[Information supplied]:
(** With a first child that returns, the loop stays on that child for
    as long as the fuel lasts. *)
Lemma group_loop_never_ends :
  (forall fuel w, raised (fst (Obj.process c0 fuel w)) = false) ->
  forall fuel w, fst (loop fuel 0 w) = OutOfFuel.
Proof.
  intros Hc0 fuel. induction fuel as [| fuel IH]; intros w.
  - reflexivity.
  - rewrite group_loop_step. specialize (Hc0 fuel w).
    destruct (Obj.process c0 fuel w) as [[a | f |] w']; cbn in *.
    + apply IH.
    + discriminate.
    + reflexivity.
Qed.

(** Whatever the first child keeps true of the world is all that ever
    happens to it. *)
Lemma group_loop_invariant (P : World St -> Prop) :
  (forall fuel w, P w -> P (snd (Obj.process c0 fuel w))) ->
  forall fuel w, P w -> P (snd (loop fuel 0 w)).
Proof.
  intros Hc0 fuel. induction fuel as [| fuel IH]; intros w Hw.
  - exact Hw.
  - rewrite group_loop_step. specialize (Hc0 fuel w Hw).
    destruct (Obj.process c0 fuel w) as [[a | f |] w']; cbn in *; auto.
Qed.

Lemma group_do_work_diverges fuel w :
  fst (loop fuel 0 w) = OutOfFuel ->
  group (S fuel) w = (OutOfFuel, snd (loop fuel 0 w)).
Proof.
  intros H. unfold group. cbn [Shared.GroupCommand._do_work].
  unfold try_except, bind at 1. fold commands. fold loop.
  destruct (loop fuel 0 w) as [[a | f |] w']; cbn in H; try discriminate.
  reflexivity.
Qed.
(** * Coffee-roaster simulator: result delivery with retry (src/App.jsx)

    A shallow embedding of the parts of [src/App.jsx] that run a simulation,
    build the result payload and deliver it: [parseParams], [sendWithRetry],
    the handlers [start] and [stop], the interval callback, the score, the
    effect that delivers the results and [finishAndSend].

    Conventions of the embedding.
    - JS numbers that the delivery code handles are integer valued (the
      attempt counter, [maxAttempts], delays in milliseconds, the rounded
      score); they are modelled in [Z], where [Math.pow(2, attempt) * 500]
      is exact for every [attempt] (in double arithmetic it is exact up to
      [attempt = 1015]).  The temperature is a fraction and is modelled in
      [Q]: every finite double is a rational; [NaN] and the infinities are
      left out.
    - A JS value that is either [null] or a string is an [option string].
    - The network and the timers are the environment.  The network is an
      oracle [net k req]: the way the k-th call of [axios.post] (counted from
      0) settles when it is given the request [req].  Every effect of the
      program is recorded, in program order, in a trace of [io_event]s. *)

From Stdlib Require Import ZArith List String Bool Lia.
From Stdlib Require Import QArith Qminmax Qround Qabs.
Import ListNotations.

Local Open Scope string_scope.
Local Open Scope Z_scope.
Local Open Scope list_scope.

(** ** JavaScript values *)

Module Js.

(** The values the program throws and catches: [null], or an error object
    with its [name], [message] and [cause] ([JsNull] when it has none). *)
Inductive jsval : Type :=
| JsNull
| JsError (name message : string) (cause : jsval).

(** [null] or a string. *)
Definition jsstr : Type := option string.

(** [new Error(message)]. *)
Definition new_Error (message : string) : jsval :=
  JsError "Error" message JsNull.

(** [s || d] for a string [s]: the empty string is falsy. *)
Definition str_or (s d : string) : string :=
  match s with
  | EmptyString => d
  | String _ _ => s
  end.

(** [v || d] for [v] null or a string. *)
Definition or_default (v : jsstr) (d : string) : string :=
  match v with
  | None => d
  | Some s => str_or s d
  end.

(** [!v] for [v] null or a string. *)
Definition falsy (v : jsstr) : bool :=
  match v with
  | None => true
  | Some EmptyString => true
  | Some (String _ _) => false
  end.

(** [err?.message]: undefined (here [None]) on [null]. *)
Definition opt_message (err : jsval) : jsstr :=
  match err with
  | JsNull => None
  | JsError _ message _ => Some message
  end.

(** [String(err)] as [Error.prototype.toString] and [String(null)] give it. *)
Definition to_String (err : jsval) : string :=
  match err with
  | JsNull => "null"
  | JsError name message _ =>
      match name, message with
      | EmptyString, _ => message
      | _, EmptyString => name
      | _, _ => (name ++ ": " ++ message)%string
      end
  end.

(** [s.startsWith(p)]. *)
Definition startsWith (s p : string) : bool := String.prefix p s.

End Js.
Import Js.

(** ** Session parameters (parseParams, lines 6-14) *)

(** [URLSearchParams]: the decoded name/value pairs of the query string, in
    the order they are written. *)
Definition URLSearchParams : Type := list (string * string).
Ltac clean_text :=
  vm_compute; let H := fresh in
  intros H; repeat (apply elem_of_cons in H as [H|H]; [discriminate H|]);
  by apply elem_of_nil in H.

Lemma ios_sim_x86_64_newlines (c : string) :
  contains "ios_sim_x86_64" (universal_newlines c) = contains "ios_sim_x86_64" c.
Proof. apply contains_newlines; clean_text. Qed.

Lemma debug_sim_x86_64_newlines (c : string) :
  contains "debug_sim_x86_64" (universal_newlines c) = contains "debug_sim_x86_64" c.
Proof. apply contains_newlines; clean_text. Qed.

Lemma ios_x86_64_newlines (c : string) :
  contains "ios_x86_64" (universal_newlines c) = contains "ios_x86_64" c.
Proof. apply contains_newlines; clean_text. Qed.

Lemma sim_arm64_marker_newlines (c : string) :
  contains sim_arm64_marker (universal_newlines c) = contains sim_arm64_marker c.
Proof. apply contains_newlines; clean_text. Qed.

(** ** The patch functions, case by case *)

Section Steps.

Variable timestamp : string -> string.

[Activity]:
Going back to the entries above, set down exactly the lines that begin at the one with "effect that delivers" and end at the one with "oracle [net k", both included, and nothing else.

[Response area]:
    effect that delivers the results and [finishAndSend].

    Conventions of the embedding.
    - JS numbers that the delivery code handles are integer valued (the
      attempt counter, [maxAttempts], delays in milliseconds, the rounded
      score); they are modelled in [Z], where [Math.pow(2, attempt) * 500]
      is exact for every [attempt] (in double arithmetic it is exact up to
      [attempt = 1015]).  The temperature is a fraction and is modelled in
      [Q]: every finite double is a rational; [NaN] and the infinities are
      left out.
    - A JS value that is either [null] or a string is an [option string].
    - The network and the timers are the environment.  The network is an
      oracle [net k req]: the way the k-th call of [axios.post] (counted from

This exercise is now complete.